Em guerra contra obesidade, Chile mata Tony, o tigre da Kellogg's  

Regras mudam rótulos e limitam venda de alimentos açucarados para crianças

​Andrew Jacobs
New York Times | The New York Times

Eles acabaram com o tigre Tony. Puseram fim a Chester Cheetah, o personagem associado aos salgadinhos Cheetos. Proibiram o Kinder Ovo, um chocolate oval que traz um brinquedo como brinde surpresa.

O governo chileno, diante de uma disparada nos índices de obesidade, declarou guerra aos alimentos insalubres, impondo numerosas restrições de marketing, mudanças obrigatórias nas embalagens, e regras de identificação de produtos que têm por objetivo alterar os hábitos de alimentação dos 18 milhões de habitantes do país.

Os especialistas em nutrição dizem que as medidas são a mais ambiciosa tentativa no mundo de redesenhar a cultura alimentar de um país, e podem se tornar um modelo de como reverter a epidemia mundial de obesidade, que, segundo pesquisadores, contribui para quatro milhões de mortes prematuras a cada ano.

"As ações do Chile são realmente significativas, e tomar as medidas adotadas foi muito difícil diante das pressões usuais", disse Stephen Simpson, diretor do Charles Perkins Centre, uma organização de estudiosos que se concentram na ciência e políticas públicas da nutrição e obesidade. As multibilionárias indústrias da alimentação e refrigerantes exerceram pressão semelhante para evitar com sucesso a adoção de medidas regulatórias em muitos outros países.

Desde que a lei de alimentação entrou em vigor, há dois anos, ela vem forçando multinacionais como a Kellogg a remover os personagens que enfeitam as caixas de seus cereais açucarados, e proibiu a venda de doces como os ovos Kinder, que usam brindes para atrair os consumidores menores de idade. A venda proíbe a venda de junk food, como sorvetes, chocolates e batatas chips, nas escolas chilenas, e proíbe publicidade desse tipo de produto em programas de TV e sites dirigidos a audiências jovens.
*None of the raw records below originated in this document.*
(** The fork blocks above zero, each once, in increasing order. *)
Lemma gatherForks_spec c :
  StronglySorted Z.lt (gatherForks c) /\ Forall (fun f => 0 < f < 2 ^ 64) (gatherForks c) /\
  forall f, f ∈ gatherForks c <-> f <> 0 /\ f ∈ collect (block_fields c).
Proof.
  unfold gatherForks. set (l := collect (block_fields c)).
  destruct (sort_loop_spec (length l) l (le_n _)) as [Hp Hs]. pose proof (collect_u64 (block_fields c)) as Hu. fold l in Hu. clearbody l.
  assert (Hd : StronglySorted Z.lt (dedup (sort_loop (length l) l)) /\
    forall y, y ∈ dedup (sort_loop (length l) l) <-> y ∈ l).
  { destruct (sort_loop (length l) l) as [|x r] eqn:E.
    - apply Permutation_nil in Hp. subst l. by split; [constructor|].
    - destruct (dedup_from_spec r x Hs) as [? He]. split; [done|]. intros y. cbn [dedup]. by rewrite He, Hp. }
  destruct Hd as [Hlt He]. set (d := dedup _) in *.
  assert (Hb : forall y, y ∈ d -> 0 <= y < 2 ^ 64).
  { intros y Hy%He. rewrite Forall_forall in Hu. by apply Hu. }
  destruct d as [|x r] eqn:Ed.
  { split_and!; [constructor | constructor |]. intros f. rewrite <- He. split; [by intros ?%elem_of_nil | by intros [_ ?]]. }
  apply StronglySorted_inv in Hlt as [Hlt Hf]. rewrite Forall_forall in Hf.
  assert (Hx : x = 0 \/ 0 < x) by (pose proof (Hb x ltac:(constructor)); lia).
  destruct Hx as [->|Hx].
  - split_and!; [done | |].
    + apply Forall_forall. intros y Hy. pose proof (Hf y Hy). pose proof (Hb y ltac:(by constructor)). lia.
    + intros f. rewrite <- He, elem_of_cons. split.
      * intros Hy. pose proof (Hf f Hy). split; [lia | by right].
      * intros [Hn [?|?]]; [done | done].
  - assert (Em : match x :: r with 0 :: r => r | _ => x :: r end = x :: r) by (destruct x; [lia | done | done]).
    rewrite Em. split_and!; [by constructor; [|apply Forall_forall] | |].
    + constructor; [pose proof (Hb x ltac:(constructor)); lia|]. apply Forall_forall. intros y Hy.
      pose proof (Hf y Hy). pose proof (Hb y ltac:(by constructor)). lia.
    + intros f. rewrite <- He, elem_of_cons. split; [|tauto]. intros [->|Hy]; [split; [lia | by left]|].
      pose proof (Hf f Hy). split; [lia | by right].
Qed.

Lemma sorted_lookup (l : list Z) i j x y : StronglySorted Z.lt l -> (i < j)%nat -> l !! i = Some x -> l !! j = Some y -> x < y.
Proof.
  intros Hs. revert i j. induction Hs as [|z l Hs IH Hf]; intros [|i] [|j] Hij Ei Ej; try (done || lia); cbn in Ei, Ej.
  - injection Ei as <-. rewrite Forall_forall in Hf. apply Hf. by eapply list_elem_of_lookup_2.
  - apply (IH i j); [lia | done | done].
Qed.

(** ** Checksums by position *)

(** The checksum after the first [k] forks. *)
Definition sum_at (hash : Z) (forks : list Z) (k : nat) : Z := foldl checksumUpdate hash (take k forks).

Lemma fork_sums_lookup forks : forall hash k, (k <= length forks)%nat ->
  (checksumToBytes hash :: fork_sums hash forks) !! k = Some (checksumToBytes (sum_at hash forks k)).
Proof.
  induction forks as [|f r IH]; intros hash [|k] Hk; try (by cbn in Hk; lia || done).
  change ((checksumToBytes hash :: fork_sums hash (f :: r)) !! S k)
    with ((checksumToBytes (checksumUpdate hash f) :: fork_sums (checksumUpdate hash f) r) !! k).
  rewrite (IH (checksumUpdate hash f) k) by (cbn in Hk; lia). done.
Qed.

Lemma length_fork_sums forks : forall hash, length (fork_sums hash forks) = length forks.
Proof. induction forks as [|f r IH]; intros hash; cbn; [done|]. by rewrite IH. Qed.

(** How many forks a head has passed. *)
Fixpoint passed (forks : list Z) (head : Z) : nat :=
  match forks with f :: r => if f <=? head then S (passed r head) else 0 | [] => 0 end.

Lemma passed_le forks head : (passed forks head <= length forks)%nat.
Proof. induction forks as [|f r IH]; cbn; [lia|]. destruct (f <=? head); lia. Qed.

Lemma id_loop_spec forks head : forall hash, id_loop forks head hash =
  (sum_at hash forks (passed forks head), default 0 (forks !! passed forks head)).
Proof.
  induction forks as [|f r IH]; intros hash; [done|]. cbn [id_loop passed]. destruct (f <=? head); [|done].
  by rewrite IH.
Qed.

(** ** The filter *)

Lemma find_sum_spec sums h n : forall j, (j + n <= length sums)%nat ->
  exists o, find_sum sums h j n = Ok o /\
    match o with
    | Some k => (j <= k < j + n)%nat /\ sums !! k = Some h
    | None => forall k, (j <= k < j + n)%nat -> sums !! k <> Some h
    end.
Proof.
  induction n as [|n IH]; intros j Hj; cbn [find_sum].
  { exists None. split; [done|]. lia. }
  destruct (lookup_lt_is_Some_2 sums j) as [s Es]; [lia|].
  unfold nth_or_panic. rewrite bool_decide_true, Nat2Z.id, Es by lia. cbn [or_panic mbind res_bind].
  case_bool_decide as Hs; [subst; exists (Some j); split; [done | split; [lia | done]]|].
  destruct (IH (S j)) as (o & -> & Ho); [lia|]. exists o. split; [done|]. destruct o as [k|]; [destruct Ho; split; [lia | done]|].
  intros k Hk. destruct (decide (k = j)) as [->|]; [congruence | apply Ho; lia].
Qed.

Lemma filter_loop_spec forks sums head a f b i id : Forall (fun x => x < head) a -> head <= f ->
  filter_loop forks sums head (a ++ f :: b) i id = check_id forks sums head (i + length a) id.
Proof.
  intros Ha Hf. revert i. induction Ha as [|x a Hx Ha IH]; intros i; cbn [filter_loop app length].
  - destruct (Z.gtb_spec head f); [lia|]. by rewrite Nat.add_0_r.
  - destruct (Z.gtb_spec head x); [|lia]. rewrite IH. f_equal. lia.
Qed.

(** The first fork the head has not gone beyond; the sentinel is one. *)
Lemma first_unpassed forks head : is_u64 head -> StronglySorted Z.lt forks ->
  exists a f b, forks ++ [2 ^ 64 - 1] = a ++ f :: b /\ Forall (fun x => x < head) a /\ head <= f /\
    (length a <= length forks)%nat /\ filter (fun x => x < head) forks = a /\
    (forall k x, forks !! k = Some x -> x < head <-> (k < length a)%nat).
Proof.
  intros Hu. induction forks as [|x r IH]; intros Hs.
  { exists [], (2 ^ 64 - 1), []. unfold is_u64 in Hu. split_and!; [done | constructor | lia | done | done | done]. }
  apply StronglySorted_inv in Hs as [Hs Hf]. destruct (decide (x < head)) as [Hx|Hx].
  - destruct (IH Hs) as (a & f & b & E & Ha & Hle & Hl & Hfil & Hk). exists (x :: a), f, b. cbn [app length].
    split_and!; [by rewrite E | by constructor | done | lia | by rewrite filter_cons_True, Hfil |].
    intros [|k] y Ey; cbn in Ey; [injection Ey as <-; lia|]. rewrite (Hk k y Ey). lia.
  - exists [], x, (r ++ [2 ^ 64 - 1]). rewrite Forall_forall in Hf.
    assert (Hge : forall y, y ∈ x :: r -> head <= y).
    { intros y [->|Hy]%elem_of_cons; [lia|]. specialize (Hf y Hy). lia. }
    split_and!; [done | constructor | lia | cbn; lia | |].
    + destruct (filter _ (x :: r)) as [|y l] eqn:E; [done|]. exfalso.
      assert (Hy : y ∈ filter (fun x => x < head) (x :: r)) by (rewrite E; constructor).
      apply list_elem_of_filter in Hy as [Hlt Hy]. specialize (Hge y Hy). lia.
    + intros k y Ey%list_elem_of_lookup_2%Hge. cbn. lia.
Qed.

Section filter.
Variables (c : ChainConfig) (genesis : Hash).

Lemma length_all_sums : length (all_sums c genesis) = S (length (gatherForks c)).
Proof. unfold all_sums. cbn. by rewrite length_fork_sums. Qed.

(** The identifier of a head: the checksum and the fork at the same position. *)
Lemma NewID_spec head : let k := passed (gatherForks c) head in
  all_sums c genesis !! k = Some (IDHash (NewID c genesis head)) /\
  IDNext (NewID c genesis head) = default 0 (gatherForks c !! k).
Proof.
  cbn zeta. unfold NewID, all_sums. rewrite id_loop_spec. cbn [IDHash IDNext]. split; [|done].
  apply fork_sums_lookup, passed_le.
Qed.

Lemma newFilter_at head id : is_u64 head -> exists i, (i <= length (gatherForks c))%nat /\
  newFilter c genesis head id = check_id (gatherForks c ++ [2 ^ 64 - 1]) (all_sums c genesis) head i id /\
  i = length (filter (fun f => f < head) (gatherForks c)) /\
  (forall k x, gatherForks c !! k = Some x -> x < head <-> (k < i)%nat).
Proof.
  intros Hu. destruct (gatherForks_spec c) as (Hs & _ & _).
  destruct (first_unpassed _ head Hu Hs) as (a & f & b & E & Ha & Hle & Hl & Hfil & Hk).
  exists (length a). split_and!; [done | | by rewrite Hfil | done].
  unfold newFilter. rewrite E. apply filter_loop_spec; done.
Qed.

(** What the filter accepts. *)
Definition compatible (head : Z) (id : ID) (k : nat) : Prop :=
  all_sums c genesis !! k = Some (IDHash id) /\
  (forall f, gatherForks c !! k = Some f -> f < head -> IDNext id = f) /\
  (k = length (filter (fun f => f < head) (gatherForks c)) -> IDNext id <= 0 \/ head < IDNext id).

Lemma check_id_sound head id i : (i <= length (gatherForks c))%nat ->
  i = length (filter (fun f => f < head) (gatherForks c)) ->
  (forall k x, gatherForks c !! k = Some x -> x < head <-> (k < i)%nat) ->
  exists r, check_id (gatherForks c ++ [2 ^ 64 - 1]) (all_sums c genesis) head i id = Ok r /\
    (r = None -> exists k, compatible head id k).
Proof.
  intros Hi Hil Hk. pose proof length_all_sums as Hl. unfold check_id.
  destruct (lookup_lt_is_Some_2 (all_sums c genesis) i) as [s Es]; [lia|].
  rewrite (nth_or_panic_at (all_sums c genesis) (Z.of_nat i) s) by (rewrite ?Nat2Z.id; done || lia). cbn [mbind res_bind].
  case_bool_decide as Hs.
  { destruct (_ && _) eqn:Eb; [by eexists|]. eexists. split; [done|]. intros _. exists i. subst s. split_and!; [done | |].
    - intros f Ef Hf. apply (Hk i f Ef) in Hf. lia.
    - intros _. apply andb_false_iff in Eb as [Eb|Eb]; to_prop; [left | right]; lia. }
  destruct (find_sum_spec (all_sums c genesis) (IDHash id) i 0) as (o & -> & Ho); [lia|]. cbn [mbind res_bind].
  destruct o as [j|].
  - destruct Ho as [Hj Ej]. destruct (lookup_lt_is_Some_2 (gatherForks c) j) as [f Ef]; [lia|].
    rewrite (nth_or_panic_at _ (Z.of_nat j) f) by (rewrite ?Nat2Z.id; try lia; by apply lookup_app_l_Some).
    cbn [mbind res_bind]. destruct (Z.eqb_spec f (IDNext id)) as [Hf|Hne]; [|by eexists].
    eexists. split; [done|]. intros _. exists j. split_and!; [done | intros g Eg _; congruence | lia].
  - destruct (find_sum_spec (all_sums c genesis) (IDHash id) (length (all_sums c genesis) - S i) (S i)) as (o & -> & Ho'); [lia|].
    cbn [mbind res_bind]. destruct o as [j|]; [|by eexists]. destruct Ho' as [Hj Ej].
    eexists. split; [done|]. intros _. exists j. split_and!; [done | | lia].
    intros f Ef Hf. apply (Hk j f Ef) in Hf. lia.
Qed.

(** The announcement of a node with the same configuration. *)
Lemma check_id_same head head' i : NoDup (all_sums c genesis) -> (i <= length (gatherForks c))%nat ->
  (forall k x, gatherForks c !! k = Some x -> x < head <-> (k < i)%nat) ->
  let id := NewID c genesis head' in
  check_id (gatherForks c ++ [2 ^ 64 - 1]) (all_sums c genesis) head i id =
  Ok (if (IDNext id >? 0) && (IDNext id =? head) then Some ErrLocalIncompatibleOrStale else None).
Proof.
  intros Hnd Hi Hk id. destruct (NewID_spec head') as [Er En]. fold id in Er, En.
  set (r := passed (gatherForks c) head') in *. pose proof (passed_le (gatherForks c) head') as Hr. fold r in Hr.
  pose proof length_all_sums as Hl. destruct (gatherForks_spec c) as (Hsort & _ & _).
  assert (Huniq : forall k, all_sums c genesis !! k = Some (IDHash id) -> k = r) by (intros k E; by eapply NoDup_lookup).
  assert (Hnext : forall f, gatherForks c !! r = Some f -> IDNext id = f) by (intros f Ef; by rewrite En, Ef).
  unfold check_id. destruct (lookup_lt_is_Some_2 (all_sums c genesis) i) as [s Es]; [lia|].
  rewrite (nth_or_panic_at (all_sums c genesis) (Z.of_nat i) s) by (rewrite ?Nat2Z.id; done || lia). cbn [mbind res_bind].
  case_bool_decide as Hs.
  { subst s. apply Huniq in Es as ->. destruct (gatherForks c !! r) as [f|] eqn:Ef.
    - rewrite (Hnext f eq_refl). pose proof (Hk r f Ef). destruct (Z.geb_spec head f), (Z.eqb_spec f head); try lia; by destruct (f >? 0).
    - by rewrite En. }
  assert (Hri : r <> i) by (intros ->; congruence).
  destruct (find_sum_spec (all_sums c genesis) (IDHash id) i 0) as (o & -> & Ho); [lia|]. cbn [mbind res_bind].
  destruct o as [j|].
  - destruct Ho as [Hj Ej]. apply Huniq in Ej as ->. destruct (lookup_lt_is_Some_2 (gatherForks c) r) as [f Ef]; [lia|].
    rewrite (nth_or_panic_at _ (Z.of_nat r) f) by (rewrite ?Nat2Z.id; try lia; by apply lookup_app_l_Some).
    cbn [mbind res_bind]. rewrite (Hnext f Ef), Z.eqb_refl. cbn [negb].
    assert (f < head) by (apply (Hk r f Ef); lia). destruct (Z.eqb_spec f head); [lia|]. by rewrite andb_false_r.
  - assert (Hir : (i < r)%nat).
    { destruct (decide (r < i)%nat) as [Hlt|]; [|lia]. exfalso. apply (Ho r); [lia | done]. }
    destruct (find_sum_spec (all_sums c genesis) (IDHash id) (length (all_sums c genesis) - S i) (S i)) as (o & -> & Ho'); [lia|].
    cbn [mbind res_bind]. destruct o as [j|]; [|by exfalso; apply (Ho' r); [lia|]].
    destruct (gatherForks c !! r) as [f|] eqn:Ef; [|by rewrite En].
    destruct (lookup_lt_is_Some_2 (gatherForks c) i) as [g Eg]; [apply lookup_lt_Some in Ef; lia|].
    pose proof (sorted_lookup _ i r g f Hsort Hir Eg Ef). pose proof (Hk i g Eg).
    rewrite (Hnext f eq_refl). destruct (Z.eqb_spec f head); [lia|]. by rewrite andb_false_r.
Qed.

(** C22: The fork filter never panics and accepts only announcements whose
    checksum is that of the local genesis with some of the local forks, with the
    right next fork when the remote is behind.  Unless two checksums coincide, nodes
    with the same configuration accept each other whatever their heads, if the fork
    the remote announces as its next, if any, is not the very block of the local
    head. *)
Theorem fork_filter_correct head : is_u64 head ->
  (forall id, exists r, newFilter c genesis head id = Ok r /\ (r = None -> exists k, compatible head id k)) /\
  (NoDup (all_sums c genesis) -> forall head',
     let id := NewID c genesis head' in
     IDNext id = 0 \/ IDNext id <> head -> newFilter c genesis head id = Ok None).
Proof.
  intros Hu. split.
  - intros id. destruct (newFilter_at head id Hu) as (i & Hi & -> & Hil & Hk). by apply check_id_sound.
  - intros Hnd head'. destruct (newFilter_at head (NewID c genesis head') Hu) as (i & Hi & E & _ & Hk).
    cbn zeta. intros Hn. rewrite E. etransitivity; [by apply check_id_same|]. fold (NewID c genesis head').
    destruct (Z.gtb_spec (IDNext (NewID c genesis head')) 0), (Z.eqb_spec (IDNext (NewID c genesis head')) head); cbn [andb]; try done. lia.
Qed.
End filter.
A partir do ano que vem, os anúncios desses produtos estarão completamente proibidos na TV, rádio e salas de cinema, no horário entre as 6h e as 22h. Em um esforço para encorajar o aleitamento materno, no segundo trimestre deste ano entrará em vigor uma proibição à publicidade de leite em pó.

Ainda quer uma Coca-Cola? No Chile, as bebidas com alto teor de açúcar pagam 18% de imposto, uma das alíquotas mais altas do planeta.

A peça central da iniciativa é um novo sistema de rotulação que requer que as empresas que vendem alimentos embalados exibam sinais de advertência pretos em forma de uma placa de "pare", em produtos com alto teor de sal e açúcar, alta contagem de calorias ou alto teor de gordura saturada.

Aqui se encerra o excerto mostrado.